To determine whether atypical presentations of corticobasal degeneration (CBD) exist, and if so, examine such presentations and identify neuroanatomic and histopathologic features that could account for such presentations.

Background:

CBD is a rare, progressive neurodegenerative disease associated with a variety of cognitive and motor features. International consensus criteria define five clinical phenotypes of CBD. It is unknown whether there are other “atypical” presentations of CBD and whether these atypical presentations have unique neuroanatomic and/or neuropathologic features. 

Design/Methods:

We identified all patients evaluated at Mayo Clinic with a pathological diagnosis of CBD. Medical records were screened to determine if clinical presentations were consistent with one of the five criteria phenotypes. Statistical parametric mapping (SPM) was used to compare grey/white matter volume loss in atypical CBD to CBD patients who had a classic corticobasal syndrome (CBS) presentation.

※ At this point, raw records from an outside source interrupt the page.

(** X7: a register read of up to 30 bytes makes between one and five
    transfers and stops at the first one the adapter answers with 2.
    The first transfer carries the register address high byte first and
    every transfer carries two address bytes.  When the last transfer
    was answered with 2 the result is 0 and one value is returned for
    an 8-bit read, len / 2 values otherwise; when all five were refused
    no value is returned and the result is the adapter's own negative
    answer, or -EIO if that answer was not negative. *)
Theorem read_reg_retries_then_maps_error (bus : i2c_bus) (len reg : Z) :
  0 <= len <= 30 ->
  exists k vals new,
    (k < 5)%nat /\
    refused 2 i2c_transfer (length (xfers bus)) k /\
    t4ka3_read_reg i2c_transfer i2c_rx bus len reg =
      (if i2c_transfer (length (xfers bus) + k)%nat =? 2 then 0
       else read_failure (i2c_transfer (length (xfers bus) + k)%nat),
       vals,
       {| xfers := xfers bus ++ be16 reg :: new; sleeps := sleeps bus |}) /\
    length new = k /\
    Forall (fun m => length m = 2%nat) new /\
    (i2c_transfer (length (xfers bus) + k)%nat = 2 ->
     length vals = if len =? T4KA3_8BIT then 1%nat
                   else Z.to_nat (Z.shiftr len 1)) /\
    (i2c_transfer (length (xfers bus) + k)%nat <> 2 ->
     k = 4%nat /\ vals = []).
Proof.
  intros Hlen. unfold t4ka3_read_reg, T4KA3_BYTE_MAX.
  replace (30 <? len) with false by (symmetry; apply Z.ltb_ge; lia).
  destruct (read_reg_retry_counts len 4 Hlen bus
              (u16_mem (cpu_to_be16 reg) ++ repeat 0 30))
    as (k & mem' & new & Hk & Hr & Hrun & Hn & Hall & Hlast & Hsz & Hst);
    [reflexivity |].
  rewrite Hrun. rewrite u16_mem_be.
  change (take 2 (be16 reg ++ repeat 0 30)) with (be16 reg).
  destruct (Z.eqb_spec (i2c_transfer (length (xfers bus) + k)%nat) 2) as [E | E].
  - destruct (Z.eqb_spec len T4KA3_8BIT) as [E8 | E8].
    + exists k, [u8 (load16 mem' 0)], new.
      rewrite (proj2 (Z.eqb_eq _ _) E).
      split; [lia |]. split; [exact Hr |]. split; [reflexivity |].
      split; [exact Hn |]. split; [exact Hall |].
      split; [reflexivity | contradiction].
    + exists k, (map (fun i => be16_to_cpu (load16 mem' i))
                     (seq 0 (Z.to_nat (Z.shiftr len 1)))), new.
      rewrite (proj2 (Z.eqb_eq _ _) E).
      split; [lia |]. split; [exact Hr |]. split; [reflexivity |].
      split; [exact Hn |]. split; [exact Hall |].
      split; [intros _; now rewrite length_map, length_seq | contradiction].
  - exists k, [], new.
    rewrite (proj2 (Z.eqb_neq _ _) E).
    split; [lia |]. split; [exact Hr |]. split; [reflexivity |].
    split; [exact Hn |]. split; [exact Hall |].
    split; [contradiction |]. intros _. split; [auto | reflexivity].
Qed.

End ReadReg.

Lemma read_reg_retries_then_maps_error_witness :
  exists k vals new,
    (k < 5)%nat /\
    refused 2 (fun _ => - EBUSY) (length (xfers idle_bus)) k /\
    t4ka3_read_reg (fun _ => - EBUSY) (fun _ => []) idle_bus T4KA3_8BIT 0x0101 =
      (if (- EBUSY) =? 2 then 0 else read_failure (- EBUSY),
       vals,
       {| xfers := xfers idle_bus ++ be16 0x0101 :: new;
          sleeps := sleeps idle_bus |}) /\
    length new = k /\
    Forall (fun m => length m = 2%nat) new /\
    (- EBUSY = 2 ->
     length vals = if T4KA3_8BIT =? T4KA3_8BIT then 1%nat
                   else Z.to_nat (Z.shiftr T4KA3_8BIT 1)) /\
    (- EBUSY <> 2 -> k = 4%nat /\ vals = []).
Proof.
  apply (read_reg_retries_then_maps_error (fun _ => - EBUSY) (fun _ => [])
           idle_bus T4KA3_8BIT 0x0101).
  unfold T4KA3_8BIT. lia.
Defined.

(** ** The value a read returns *)

Lemma u8_range (x : Z) : 0 <= u8 x < 256.
Proof.
  unfold u8. change 0xff with (Z.ones 8). rewrite Z.land_ones by lia.
  change (2 ^ 8) with 256. apply Z.mod_pos_bound. lia.
Qed.

Lemma u8_small (x : Z) : 0 <= x < 256 -> u8 x = x.
Proof.
  intros H. unfold u8. change 0xff with (Z.ones 8).
  rewrite Z.land_ones by lia. apply Z.mod_small. exact H.
Qed.

Lemma lor_shift_add (a b : Z) :
  0 <= a < 256 -> Z.lor a (Z.shiftl b 8) = a + b * 256.
Proof.
  intros Ha. rewrite Z.shiftl_mul_pow2 by lia. change (2 ^ 8) with 256.
  assert (Hd : Z.land a (b * 256) = 0).
  { apply Z.bits_inj'. intros n Hn. rewrite Z.land_spec, Z.bits_0.
    destruct (Z.ltb_spec n 8).
    - change 256 with (2 ^ 8). rewrite Z.mul_pow2_bits_low by lia.
      apply andb_false_r.
    - rewrite <- (u8_small a Ha). unfold u8.
      rewrite Z.land_spec, testbit_0xff by lia.
      replace (n <? 8) with false by (symmetry; apply Z.ltb_ge; lia).
      now rewrite andb_false_r. }
  rewrite <- Z.lxor_lor by exact Hd. symmetry. now apply Z.add_nocarry_lxor.
Qed.

Lemma u8_load (a m : Z) : 0 <= a < 256 -> u8 (Z.lor a (Z.shiftl m 8)) = a.
Proof.
  intros Ha. rewrite lor_shift_add by exact Ha.
  unfold u8. change 0xff with (Z.ones 8). rewrite Z.land_ones by lia.
  change (2 ^ 8) with 256. rewrite Z.mod_add by lia. now apply Z.mod_small.
Qed.

Lemma be16_to_cpu_load (a b : Z) :
  0 <= a < 256 -> 0 <= b < 256 ->
  be16_to_cpu (Z.lor a (Z.shiftl b 8)) = a * 256 + b.
Proof.
  intros Ha Hb. unfold be16_to_cpu, cpu_to_be16.
  rewrite lor_shift_add by exact Ha.
  assert (Hlo : Z.land (a + b * 256) 0xff = a).
  { change 0xff with (Z.ones 8). rewrite Z.land_ones by lia.
    change (2 ^ 8) with 256. rewrite Z.mod_add by lia. now apply Z.mod_small. }
  assert (Hhi : Z.shiftr (Z.land (a + b * 256) 0xff00) 8 = b).
  { rewrite Z.shiftr_land. change (Z.shiftr 0xff00 8) with (Z.ones 8).
    rewrite Z.land_ones, Z.shiftr_div_pow2 by lia. change (2 ^ 8) with 256.
    rewrite Z.div_add by lia. rewrite (Z.div_small a) by lia.
    now apply Z.mod_small. }
  rewrite Hlo, Hhi, Z.lor_comm. rewrite lor_shift_add by exact Hb. lia.
Qed.

Section ReadValue.

Variable i2c_transfer : nat -> Z.
Variable i2c_rx : nat -> list Z.

(** The attempt that ends the retry loop is the first one that is not
    refused. *)
Lemma first_answer_unique (ok : Z) (n k k' : nat) :
  refused ok i2c_transfer n k -> i2c_transfer (n + k)%nat = ok ->
  refused ok i2c_transfer n k' ->
  (i2c_transfer (n + k')%nat <> ok -> (k <= k')%nat) ->
  k' = k.
Proof.
  intros Hr Hok Hr' Hlast.
  destruct (Nat.lt_trichotomy k' k) as [Hlt | [Heq | Hgt]].
  - destruct (Z.eq_dec (i2c_transfer (n + k')%nat) ok) as [E | E].
    + exfalso. exact (Hr k' Hlt E).
    + specialize (Hlast E). lia.
  - exact Heq.
  - exfalso. exact (Hr' k Hgt Hok).
Qed.

Lemma read_reg_value (bus : i2c_bus) (len reg : Z) (k : nat) :
  len = T4KA3_8BIT \/ len = T4KA3_16BIT ->
  (k < 5)%nat ->
  refused 2 i2c_transfer (length (xfers bus)) k ->
  i2c_transfer (length (xfers bus) + k)%nat = 2 ->
  (Z.to_nat len <= length (i2c_rx (length (xfers bus) + k)%nat))%nat ->
  exists new,
    t4ka3_read_reg i2c_transfer i2c_rx bus len reg =
      (0, [be_value len (i2c_rx (length (xfers bus) + k)%nat)],
       {| xfers := xfers bus ++ be16 reg :: new; sleeps := sleeps bus |}) /\
    length new = k /\
    Forall (fun m => length m = 2%nat) new.
Proof.
  intros Hlen Hk Hr Hok Hrx.
  assert (Hl : 0 <= len <= 30) by (destruct Hlen as [-> | ->]; cbv; split; congruence).
  unfold t4ka3_read_reg, T4KA3_BYTE_MAX.
  replace (30 <? len) with false by (symmetry; apply Z.ltb_ge; lia).
  destruct (read_reg_retry_counts i2c_transfer i2c_rx len 4 Hl bus
              (u16_mem (cpu_to_be16 reg) ++ repeat 0 30))
    as (k' & mem' & new & Hk' & Hr' & Hrun & Hn & Hall & Hlast & Hsz & Hst);
    [reflexivity |].
  assert (k' = k) as ->.
  { apply (first_answer_unique 2 (length (xfers bus))); auto.
    intros H. specialize (Hlast H). lia. }
  rewrite Hrun, (proj2 (Z.eqb_eq _ _) Hok), u16_mem_be.
  change (take 2 (be16 reg ++ repeat 0 30)) with (be16 reg).
  exists new. split; [| split; assumption].
  unfold stored in Hst.
  destruct (i2c_rx (length (xfers bus) + k)%nat) as [| b0 rest] eqn:Erx.
  { destruct Hlen as [-> | ->]; cbv in Hrx; lia. }
  destruct Hlen as [-> | ->].
  - (* 8-bit read: the low byte of data[0] *)
    change (take (Z.to_nat T4KA3_8BIT) (map u8 (b0 :: rest))) with [u8 b0] in Hst.
    destruct mem' as [| m0 mem']; [discriminate Hst |].
    injection Hst as ->.
    change (T4KA3_8BIT =? T4KA3_8BIT) with true. cbv iota.
    unfold load16, be_value. cbn [nth Nat.mul Nat.add].
    change (T4KA3_8BIT =? T4KA3_8BIT) with true. cbv iota.
    rewrite u8_load by apply u8_range. reflexivity.
  - (* 16-bit read: data[0] is swapped back *)
    destruct rest as [| b1 rest]; [cbv in Hrx; lia |].
    change (take (Z.to_nat T4KA3_16BIT) (map u8 (b0 :: b1 :: rest)))
      with [u8 b0; u8 b1] in Hst.
    destruct mem' as [| m0 [| m1 mem']]; try discriminate Hst.
    injection Hst as -> ->.
    change (T4KA3_16BIT =? T4KA3_8BIT) with false. cbv iota.
    change (Z.to_nat (Z.shiftr T4KA3_16BIT 1)) with 1%nat.
    unfold load16, be_value. cbn [seq map nth Nat.mul Nat.add].
    change (T4KA3_16BIT =? T4KA3_8BIT) with false. cbv iota.
    rewrite be16_to_cpu_load by apply u8_range. reflexivity.
Qed.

Phosphorylated tau deposition was assessed using digital pathology in cortical and basal ganglia regions in atypical CBD and CBD-CBS.

Results:

Of 100 CBD patients, seven could not be classified (4 females, mean age at death = 71.1 years, mean disease duration = 6.3 years, like the other 93 CBD patients). Presenting features of the atypical patients included unclassified aphasia, apperceptive agnosia, Gerstmann syndrome, and topographagnosia. Over time, limb apraxia developed in three, but none met probable CBS criteria before death. SPM analysis showed greater temporal lobe, but less motor cortex, volume loss compared to CBD-CBS. Average tau immunoreactive lesion size was greater in all cortical regions, but not basal ganglia, in atypical CBD. Number of dystrophic neurites and their burden was greater in atypical CBD. 

Conclusions:

We have identified unique presentations of CBD not captured by the current consensus criteria. Such presentations were related to a transference of neurodegeneration away from motor cortex and towards temporal lobe, as well as tau lesion differences.